▶ **Work item**
In the records below, find the line holding "Local Abbreviation voice_loaded" and the line holding "Models.load_voice (hub w)". Set down both, with every line between them, exactly.

(Saved data entries)
============================================================

(** With every write going through, the loop adds one chunk and one tensor
    per segment that carries audio. *)
Lemma synthesize_loop_ok (ts : pystr) (items : list raw_item) (i : nat)
    (acc : list chunk * list tensor) (st : state) :
  (∀ p, sf_write_fails w p (lit "WAV") = false) →
  ∃ chunks audios st',
    synthesize_loop w self ts items i acc st
      = (Ok (acc.1 ++ chunks, acc.2 ++ audios), st')
    ∧ length chunks = length (non_empty items)
    ∧ length audios = length (non_empty items)
    ∧ models st' = Models.set_fs (λ _, files st') (models st).
Proof.
  intros Hw. revert i acc st.
  induction items as [|item items IH]; intros i acc st.
  { exists [], [], st. rewrite !app_nil_r. repeat split; try done.
    - by destruct acc.
    - unfold files, Models.set_fs. by destruct (models st). }
  cbn [synthesize_loop]. unfold non_empty. rewrite filter_cons.
  destruct (audio_tensor item) as [a|] eqn:Ea.
  - rewrite decide_True by eauto.
    set (p := path_join (temp_dir self) (chunk_filename ts i)).
    set (acc' := (acc.1 ++ [(gs item, ps item, a, p)], acc.2 ++ [a])).
    destruct (IH (S i) acc' (saved a p st)) as (chunks & audios & st' & Hrun & Hc & Ha & Hm).
    exists ((gs item, ps item, a, p) :: chunks), (a :: audios), st'.
    split; [|split; [|split]].
    + erewrite bind_ok; cycle 1.
      { erewrite bind_ok; [reflexivity|]. by apply save_audio_ok. }
      rewrite Hrun. subst acc'. cbn [fst snd]. by rewrite <- !app_assoc.
    + cbn. by rewrite Hc.
    + cbn. by rewrite Ha.
    + rewrite Hm. unfold saved, set_models, Models.set_fs. by cbn.
  - rewrite decide_False by (intros [? ?]; done).
    destruct (IH (S i) acc st) as (chunks & audios & st' & Hrun & Hc & Ha & Hm).
    exists chunks, audios, st'. split; [|done].
    erewrite bind_ok; [|reflexivity]. exact Hrun.
Qed.

End Synthesis.

Section SynthesisClaims.
Import TtsWrapper.

Variable w : world.
Variable self : KokoroTTSWrapper.
Variables (text : pystr) (speed : Q) (selected_voice : pystr).

Local Abbreviation raw_sequence := (raw_sequence w self text speed selected_voice).
Local Abbreviation voice_loaded := (voice_loaded w).

Lemma synthesize_unfold (st : state) (v : Models.voice_model) (m' : Models.state) :
  Models.load_voice (hub w) selected_voice (device self) (models st) = (Ok v, m') →
  synthesize w self text speed selected_voice st
  = try_except
      (acc ← synthesize_loop w self (strftime w) (yields raw_sequence) 0 ([], []);
       _ ← match fault raw_sequence with
           | Some e => raise e
           | None => mret ()
           end;
       let '(synthesis_result_list, all_audio_tensors) := acc in
       if bool_decide (all_audio_tensors ≠ []) then
         _ ← save_audio w (concat all_audio_tensors)
               (path_join (temp_dir self) (combined_filename (strftime w))) (lit "WAV");
         mret (synthesis_result_list,
               Some (path_join (temp_dir self) (combined_filename (strftime w))))
       else mret ([], None))
      (λ e, raise e) (voice_loaded m').
Proof.
  intros Hload. unfold synthesize.
  erewrite bind_ok; [|reflexivity].
  unfold try_except at 1. unfold mbind at 1, M_bind at 1.
  unfold in_models. cbn [models set_timestamp]. rewrite Hload.
  reflexivity.
Qed.

End SynthesisClaims.

(** C1, as the code has it. A synthesis call whose voice loads and whose raw
    synthesis sequence runs to its end without a single segment carrying
    audio returns the empty chunk list and no combined path; it does not
    raise. (A sequence that raises before its end makes [synthesize] raise,
    with or without audio before.) *)
Theorem synthesize_without_audio_returns_empty
    (w : TtsWrapper.world) (self : TtsWrapper.KokoroTTSWrapper)
    (text : pystr) (speed : Q) (selected_voice : pystr)
    (st : TtsWrapper.state) (v : Models.voice_model) (m' : Models.state) :
  Models.load_voice (TtsWrapper.hub w) selected_voice (TtsWrapper.device self)
    (TtsWrapper.models st) = (Ok v, m') →
  TtsWrapper.fault (raw_sequence w self text speed selected_voice) = None →
  TtsWrapper.non_empty
    (TtsWrapper.yields (raw_sequence w self text speed selected_voice)) = [] →
  TtsWrapper.synthesize w self text speed selected_voice st
  = (Ok ([], None), voice_loaded w m').
Proof.
  intros Hload Hfault Hsilent.
  rewrite (synthesize_unfold w self text speed selected_voice st v m' Hload).
  apply try_except_ok.
  erewrite bind_ok; [|by apply synthesize_loop_silent].
  rewrite Hfault. reflexivity.
Qed.

(** C2, as the code has it. A synthesis call whose voice loads, whose raw
    synthesis sequence runs to its end with at least one segment carrying
    audio, and whose audio writes all succeed returns a chunk list as long as
    the sequence has segments with audio, together with a combined path, and
    that path is a file when the call returns. *)
Theorem synthesize_returns_chunks_and_combined
    (w : TtsWrapper.world) (self : TtsWrapper.KokoroTTSWrapper)
    (text : pystr) (speed : Q) (selected_voice : pystr)
    (st : TtsWrapper.state) (v : Models.voice_model) (m' : Models.state) :
  Models.load_voice (TtsWrapper.hub w) selected_voice (TtsWrapper.device self)
    (TtsWrapper.models st) = (Ok v, m') →
  TtsWrapper.fault (raw_sequence w self text speed selected_voice) = None →
  TtsWrapper.non_empty
    (TtsWrapper.yields (raw_sequence w self text speed selected_voice)) ≠ [] →
  (∀ p, TtsWrapper.sf_write_fails w p (lit "WAV") = false) →
  ∃ chunks combined_path st',
    TtsWrapper.synthesize w self text speed selected_voice st
      = (Ok (chunks, Some combined_path), st')
    ∧ length chunks
      = length (TtsWrapper.non_empty
                  (TtsWrapper.yields (raw_sequence w self text speed selected_voice)))
    ∧ isfile (TtsWrapper.files st') combined_path = true.
Proof.
  intros Hload Hfault Haudio Hw.
  rewrite (synthesize_unfold w self text speed selected_voice st v m' Hload).
  destruct (synthesize_loop_ok w self (TtsWrapper.strftime w)
              (TtsWrapper.yields (raw_sequence w self text speed selected_voice))
              0 ([], []) (voice_loaded w m') Hw)
    as (chunks & audios & st1 & Hrun & Hc & Ha & _).
  cbn [fst snd app] in Hrun.
  set (combined := path_join (TtsWrapper.temp_dir self)
                     (TtsWrapper.combined_filename (TtsWrapper.strftime w))).
  exists chunks, combined, (saved (concat audios) combined st1).
  split; [|split; [done|]].
  - apply try_except_ok.
    erewrite bind_ok; [|exact Hrun].
    rewrite Hfault. erewrite bind_ok; [|reflexivity].
    rewrite bool_decide_eq_true_2; cycle 1.
    { intros ->. apply Haudio. by apply nil_length_inv. }
    erewrite bind_ok; [reflexivity|]. by apply save_audio_ok.
  - unfold saved, TtsWrapper.files. cbn. apply isfile_fs_write.
Qed.

Lemma synthesize_without_audio_returns_empty_witness :
  ∃ st',
    TtsWrapper.synthesize (Examples.call [Examples.silent] false) Examples.wrapper
      (lit "...") 1 (lit "af_bella") Examples.idle
    = (Ok ([], None), st').
Proof.
  eexists.
  eapply (synthesize_without_audio_returns_empty
            (Examples.call [Examples.silent] false) Examples.wrapper
            (lit "...") 1 (lit "af_bella") Examples.idle).
  - vm_compute. reflexivity.
  - reflexivity.
  - reflexivity.
Defined.

Lemma synthesize_returns_chunks_and_combined_witness :
  ∃ chunks combined_path st',
    TtsWrapper.synthesize
      (Examples.call [Examples.spoken; Examples.silent; Examples.spoken] false)
      Examples.wrapper (lit "Hello world.") 1 (lit "af_bella") Examples.idle
    = (Ok (chunks, Some combined_path), st')
    ∧ length chunks = 2%nat
    ∧ isfile (TtsWrapper.files st') combined_path = true.
Proof.
  eapply (synthesize_returns_chunks_and_combined
            (Examples.call [Examples.spoken; Examples.silent; Examples.spoken] false)
            Examples.wrapper (lit "Hello world.") 1 (lit "af_bella") Examples.idle).
  - vm_compute. reflexivity.
  - reflexivity.
  - vm_compute. discriminate.
  - intros p. reflexivity.
Defined.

============================================================

▶ **Expected answer**
Local Abbreviation voice_loaded := (voice_loaded w).

Lemma synthesize_unfold (st : state) (v : Models.voice_model) (m' : Models.state) :
  Models.load_voice (hub w) selected_voice (device self) (models st) = (Ok v, m') →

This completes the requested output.